No sé si el lector ha advertido que Juan Evangelista, por lo que parece no se ha acordado de quitarle el mandil a Jesús: mientras que al aprestarse a servir a sus amigos Cristo se levantó, se quitó la ropa (símbolo de su muerte corporal) y se puso la toalla-mandil a la cintura, tras terminar la acción se vuelve a poner la ropa (símbolo de la resurrección de su cuerpo, en forma gloriosa y espiritual, como dice el Nuevo Testamento en la Primera Carta a los Corintios paulina) y vuelve al comedor, pero el mandil, no se lo quita en ningún momento.

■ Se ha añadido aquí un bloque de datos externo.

Lemma take_frame path s q :
  q ≠ path → ¬ target (fs_nodes s) path q →
  fs_nodes (do_take_resolvconf path e s).2 !! q = fs_nodes s !! q.
Proof.
  intros Hne Ht. unfold do_take_resolvconf. run_calls.
  assert (Hown : ∀ gid s0, fs_nodes s0 = fs_nodes s →
    fs_nodes (own_resolvconf path gid e s0).2 !! q = fs_nodes s !! q).
  { intros gid s0 E. pose proof (own_resolvconf_only path gid s0) as Ho. rewrite E in Ho.
    by apply (only_else _ _ _ Ho). }
  destruct (fe_ok e (fs_clock s)); [|done].
  destruct (fs_nodes s !! path) as [[c u g|t]|]; [by apply Hown| |by apply Hown].
  unfold fs_unlink. run_calls. destruct (fe_ok e (S (fs_clock s))); [|done]. cbn [fst snd fs_nodes].
  set (s0 := FsState _ _ _). pose proof (own_resolvconf_only path 0 s0) as Ho.
  rewrite (only_else _ _ _ Ho); [by apply lookup_delete_ne|]. unfold target.
  rewrite resolve_no_link_self; [congruence|]. intros ?. cbn. by rewrite lookup_delete_eq.
Qed.

Lemma config_frame action resolv_conf s q :
  ¬ touched (fs_nodes s) resolv_conf q →
  fs_nodes (cli_config_command action resolv_conf e s).2 !! q = fs_nodes s !! q.
Proof.
  intros Hq. assert (Hnm : ¬ target (fs_nodes s) NM_CONFIG_PATH q) by (intros ?; apply Hq; by left).
  assert (Hne : q ≠ resolv_conf) by (intros ?; apply Hq; right; by left).
  assert (Ht : ¬ target (fs_nodes s) resolv_conf q) by (intros ?; apply Hq; right; by right).
  pose proof (do_nm_enable_only s) as He. pose proof (do_nm_disable_only s) as Hd.
  destruct action; unfold cli_config_command; run_calls; try done.
  - by apply He.
  - by apply Hd.
  - by apply take_frame.
  - unfold do_return_resolvconf. run_calls. by apply (only_else _ _ _ (fs_chown_only resolv_conf 0 0 s)).
  - destruct (decide _); [|by apply He]. rewrite take_frame; [by apply He|done|].
    unfold target. by rewrite (only_resolve _ _ resolv_conf He).
  - destruct (decide _); [|by apply Hd]. unfold do_return_resolvconf. run_calls.
    rewrite (only_else _ _ _ (fs_chown_only resolv_conf 0 0 _)); [by apply Hd|].
    unfold target. by rewrite (only_resolve _ _ resolv_conf Hd).
Qed.

(** The exit codes of the actions. *)
Definition ok_or_failure (c : exit_code_t) : Prop := c = EXIT_OK ∨ c = EXIT_COMMAND_FAILURE.

Lemma reload_exit s : ok_or_failure (reload_network_manager e s).1.
Proof.
  unfold ok_or_failure, reload_network_manager, fs_spawn. run_calls.
  destruct (fe_spawn _ _ _); cbn; try case_match; auto.
Qed.

Lemma nm_exit s : ok_or_failure (do_nm_enable e s).1 ∧ ok_or_failure (do_nm_disable e s).1.
Proof.
  split; [unfold do_nm_enable|unfold do_nm_disable]; run_calls;
    repeat case_match; cbn [fst]; try apply reload_exit; by right.
Qed.

Lemma resolvconf_exit path s :
  ok_or_failure (do_take_resolvconf path e s).1 ∧ ok_or_failure (do_return_resolvconf path e s).1.
Proof.
  assert (Hown : ∀ gid s0, ok_or_failure (own_resolvconf path gid e s0).1).
  { intros. unfold own_resolvconf. run_calls. repeat case_match; cbn [fst]; first [by left|by right]. }
  split; [unfold do_take_resolvconf|unfold do_return_resolvconf]; run_calls;
    repeat case_match; cbn [fst]; first [apply Hown|by left|by right].
Qed.

Lemma config_exit action resolv_conf s :
  action ≠ CONFIG_ACTION_NONE → ok_or_failure (cli_config_command action resolv_conf e s).1.
Proof.
  intros Ha. destruct action; unfold cli_config_command; run_calls; try done;
    try apply nm_exit; try apply resolvconf_exit;
    (destruct (decide _); [apply resolvconf_exit|apply nm_exit]).
Qed.
End Frames.

(** ** Proofs: a command that succeeds *)

Section Reliable.
Context (e : fs_env) (Hok : ∀ n, fe_ok e n = true).

Definition fs_result {A} (r : A * fs_state) (a : A) (nodes : gmap string node) : Prop :=
  r.1 = a ∧ fs_nodes r.2 = nodes.

(** The node an open file has. *)
Definition opened (truncate : bool) (old : option node) : node :=
  match old with
  | Some (Regular c u g) => Regular (if truncate then "" else c) u g
  | _ => Regular "" (fe_uid e) (fe_gid e)
  end.

Lemma fs_open_ok truncate path s :
  no_link (fs_nodes s) path →
  fs_result (fs_open truncate path e s) (Some path)
    (<[path := opened truncate (fs_nodes s !! path)]> (fs_nodes s)).
Proof.
  intros Hn. unfold fs_result, fs_open. run_calls. rewrite Hok, (resolve_no_link_self _ _ Hn).
  split; [done|]. cbn. by destruct (fs_nodes s !! path) as [[]|].
Qed.

Lemma fs_fprintf_ok p text s c u g :
  fs_nodes s !! p = Some (Regular c u g) →
  fs_result (fs_fprintf p text e s) true (<[p := Regular (c +:+ text) u g]> (fs_nodes s)).
Proof.
  intros Hp. unfold fs_result, fs_fprintf, fs_write. run_calls. by rewrite Hok, Hp.
Qed.

Lemma fs_fclose_ok p s : fs_result (fs_fclose p e s) true (fs_nodes s).
Proof.
  unfold fs_result, fs_fclose, fs_write. run_calls. rewrite Hok. split; [done|].
  destruct (fs_nodes s !! p) as [[c u g|]|] eqn:E; [by apply insert_id|done..].
Qed.

Lemma fs_chown_ok path c u g uid gid s :
  fs_nodes s !! path = Some (Regular c u g) →
  fs_result (fs_chown path uid gid e s) true (<[path := Regular c uid gid]> (fs_nodes s)).
Proof.
  intros Hp. unfold fs_result, fs_chown. run_calls.
  rewrite Hok, resolve_no_link_self by (intros ?; congruence). by rewrite Hp.
Qed.

Lemma fs_bind_ok {A B} (m : F A) (f : A → F B) s a nodes b nodes' :
  fs_result (m e s) a nodes →
  (∀ s', fs_nodes s' = nodes → fs_result (f a e s') b nodes') → fs_result ((m ≫= f) e s) b nodes'.
Proof.
  unfold fs_result, mbind, F_bind. destruct (m e s) as [a0 s0]. cbn. intros [-> <-] Hf. by apply Hf.
Qed.

Context (Hreload : ∀ n, fe_spawn e n ["systemctl"; "reload"; "NetworkManager"] = SpawnExited 0).

Lemma reload_ok s : fs_result (reload_network_manager e s) EXIT_OK (fs_nodes s).
Proof. unfold fs_result, reload_network_manager, fs_spawn. run_calls. by rewrite Hreload. Qed.

(** The drop-in file with its owner. *)
Definition nm_file (contents : string) (old : option node) : node :=
  match old with
  | Some (Regular _ u g) => Regular contents u g
  | _ => Regular contents (fe_uid e) (fe_gid e)
  end.

Lemma opened_empty old : opened true old = nm_file "" old.
Proof. by destruct old as [[]|]. Qed.

Lemma do_nm_enable_ok s :
  no_link (fs_nodes s) NM_CONFIG_PATH →
  fs_result (do_nm_enable e s) EXIT_OK
    (<[NM_CONFIG_PATH := nm_file NM_CONFIG_CONTENT (fs_nodes s !! NM_CONFIG_PATH)]> (fs_nodes s)).
Proof.
  intros Hn. unfold do_nm_enable. eapply fs_bind_ok; [by apply fs_open_ok|].
  intros s1 H1. cbv iota beta. rewrite opened_empty in H1.
  destruct (nm_file "" (fs_nodes s !! NM_CONFIG_PATH)) as [c u g|] eqn:Ef;
    [|by destruct (fs_nodes s !! NM_CONFIG_PATH) as [[]|]].
  eapply fs_bind_ok; [eapply fs_fprintf_ok; by rewrite H1, lookup_insert_eq|].
  intros s2 H2. eapply fs_bind_ok; [apply fs_fclose_ok|]. intros s3 H3. cbv iota.
  rewrite H1, insert_insert_eq in H2. rewrite H2 in H3.
  replace (nm_file _ _) with (Regular (c +:+ NM_CONFIG_CONTENT) u g); [rewrite <-H3; apply reload_ok|].
  destruct (fs_nodes s !! NM_CONFIG_PATH) as [[]|]; by simplify_eq/=.
Qed.

Lemma do_nm_disable_ok s c u g :
  fs_nodes s !! NM_CONFIG_PATH = Some (Regular c u g) →
  fs_result (do_nm_disable e s) EXIT_OK (<[NM_CONFIG_PATH := Regular "" u g]> (fs_nodes s)).
Proof.
  intros Hp. assert (Hn : no_link (fs_nodes s) NM_CONFIG_PATH) by (intros ?; congruence).
  unfold do_nm_disable. eapply (fs_bind_ok _ _ _ (StatNode (Regular c u g)) (fs_nodes s)).
  { unfold fs_result. run_calls. rewrite Hok, (resolve_no_link_self _ _ Hn). by rewrite Hp. }
  intros s1 H1. cbv iota beta. eapply fs_bind_ok; [apply fs_open_ok; by rewrite H1|].
  intros s2 H2. cbv iota beta. eapply fs_bind_ok; [apply fs_fclose_ok|]. intros s3 H3.
  rewrite H1, Hp in H2. cbn [opened] in H2. rewrite <-H2, <-H3. apply reload_ok.
Qed.

Context (uid : Z) (Huser : fe_getpwnam e "dnsconfd" = Some uid).

(** resolv.conf in the hands of the daemon: a link is replaced by an empty file,
    a file keeps its contents and its group. *)
Definition taken (old : option node) : node :=
  match old with
  | Some (Regular c _ g) => Regular c uid g
  | _ => Regular "" uid 0
  end.

Lemma own_resolvconf_ok path gid s c u g :
  no_link (fs_nodes s) path → opened false (fs_nodes s !! path) = Regular c u g →
  fs_result (own_resolvconf path gid e s) EXIT_OK (<[path := Regular c uid gid]> (fs_nodes s)).
Proof.
  intros Hn Ho. unfold own_resolvconf. eapply fs_bind_ok; [by apply fs_open_ok|].
  intros s1 H1. cbv iota beta. rewrite Ho in H1.
  eapply fs_bind_ok; [apply fs_fclose_ok|]. intros s2 H2.
  eapply (fs_bind_ok _ _ _ (Some uid) (fs_nodes s2)); [by unfold fs_result; run_calls|].
  intros s3 H3. cbv iota beta. eapply fs_bind_ok.
  { eapply fs_chown_ok. by rewrite H3, H2, H1, lookup_insert_eq. }
  intros s4 H4. rewrite H3, H2, H1, insert_insert_eq in H4. by rewrite <-H4.
Qed.

Lemma do_take_resolvconf_ok path s :
  fs_result (do_take_resolvconf path e s) EXIT_OK
    (<[path := taken (fs_nodes s !! path)]> (fs_nodes s)).
Proof.
  unfold do_take_resolvconf. destruct (fs_nodes s !! path) as [n|] eqn:E; cbn [taken].
  - eapply (fs_bind_ok _ _ _ (StatNode n) (fs_nodes s)).
    { unfold fs_result. run_calls. by rewrite Hok, E. }
    intros s1 H1. cbv iota beta. destruct n as [c u g|t].
    + rewrite <-H1 in E |- *. eapply own_resolvconf_ok; [intros ?; congruence|]. by rewrite E.
    + eapply (fs_bind_ok _ _ _ true (delete path (fs_nodes s))).
      { unfold fs_result, fs_unlink. run_calls. by rewrite Hok, H1. }
      intros s2 H2. cbv iota. rewrite <-(insert_delete_eq (fs_nodes s)), <-H2.
      eapply own_resolvconf_ok; rewrite H2; [intros ?|]; by rewrite lookup_delete_eq.
  - eapply (fs_bind_ok _ _ _ StatNoent (fs_nodes s)).
    { unfold fs_result. run_calls. by rewrite Hok, E. }
    intros s1 H1. cbv iota beta. rewrite <-H1 in E |- *.
    eapply own_resolvconf_ok; [intros ?; congruence|]. by rewrite E.
Qed.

Es verdad que esta omisión se ha advertido en la exégesis bíblica (cf. Alberto Maggi, texto de su conferencia «Il Dio impotente», cit.) que ha evidenciado su importancia teológica: no es en realidad un olvido, que tanto San Juan como los demás evangelistas hayan omitido o insertado por casualidad, sino que es a su vez un símbolo, no solo sutil, en su discurso, como el quitarse y volverse a poner el manto, sino que en el hecho de omitir emblemáticamente que se quite el mandil con el que ha lavado los pies de los discípulos. Jesús nunca se lo quitará, porque Él siempre estará al servicio de los hombres, no solo como hombre en su vida terrenal, sino asimismo como Dios: se ha despojado de la apariencia de su majestad infinita para servir a los hombres, hijos del Padre y sus amigos fraternos. En otro lugar del evangelio de San Juan se lee: «Ya no los llamo servidores, porque el servidor ignora lo que hace su señor; yo los llamo amigos, porque les he dado a conocer todo lo que oí de mi Padre» (Jn 15:15). He escrito la apariencia porque en el servir por amor, hay que destacar verdaderamente, no hay humillación, sino elevación, como Jesús ya ha explicado a los apóstoles en el evangelio de San Marcos (Mc 9:35), antes de la última cena: «Entonces, sentándose, llamó a los Doce y les dijo: “El que quiera ser el primero, debe hacerse el último de todos y el servidor de todos”». Cristo atestigua así que su majestad divina se basa en el amor y, por tanto, si el ser humano quiere divinizarse en Él, el Dios-Hijo, debe a su vez servir al prójimo, exactamente igual que Él. Jesús no hace nada por sí mismo, se lo ha visto hacer al Padre, que, para el cristianismo, constituye con el Hijo y el Espíritu Santo un único y solo Dios.
El Espíritu Santo, según el misterio trinitario cristiano, es tanto Espíritu del Padre que ama al Hijo como Espíritu del Hijo que ama al Padre, pero se distingue en cuanto es verdadera Persona divina y no sentimiento, en cuanto es Amor infinito y lo infinito solo es divino. Además, este Amor infinito se desborda, según la teología cristiana, sobre los seres humanos, llamados a la divinización en lo eterno en la persona del Hijo glorioso, gracias al sacrificio del mismo Hijo encarnado.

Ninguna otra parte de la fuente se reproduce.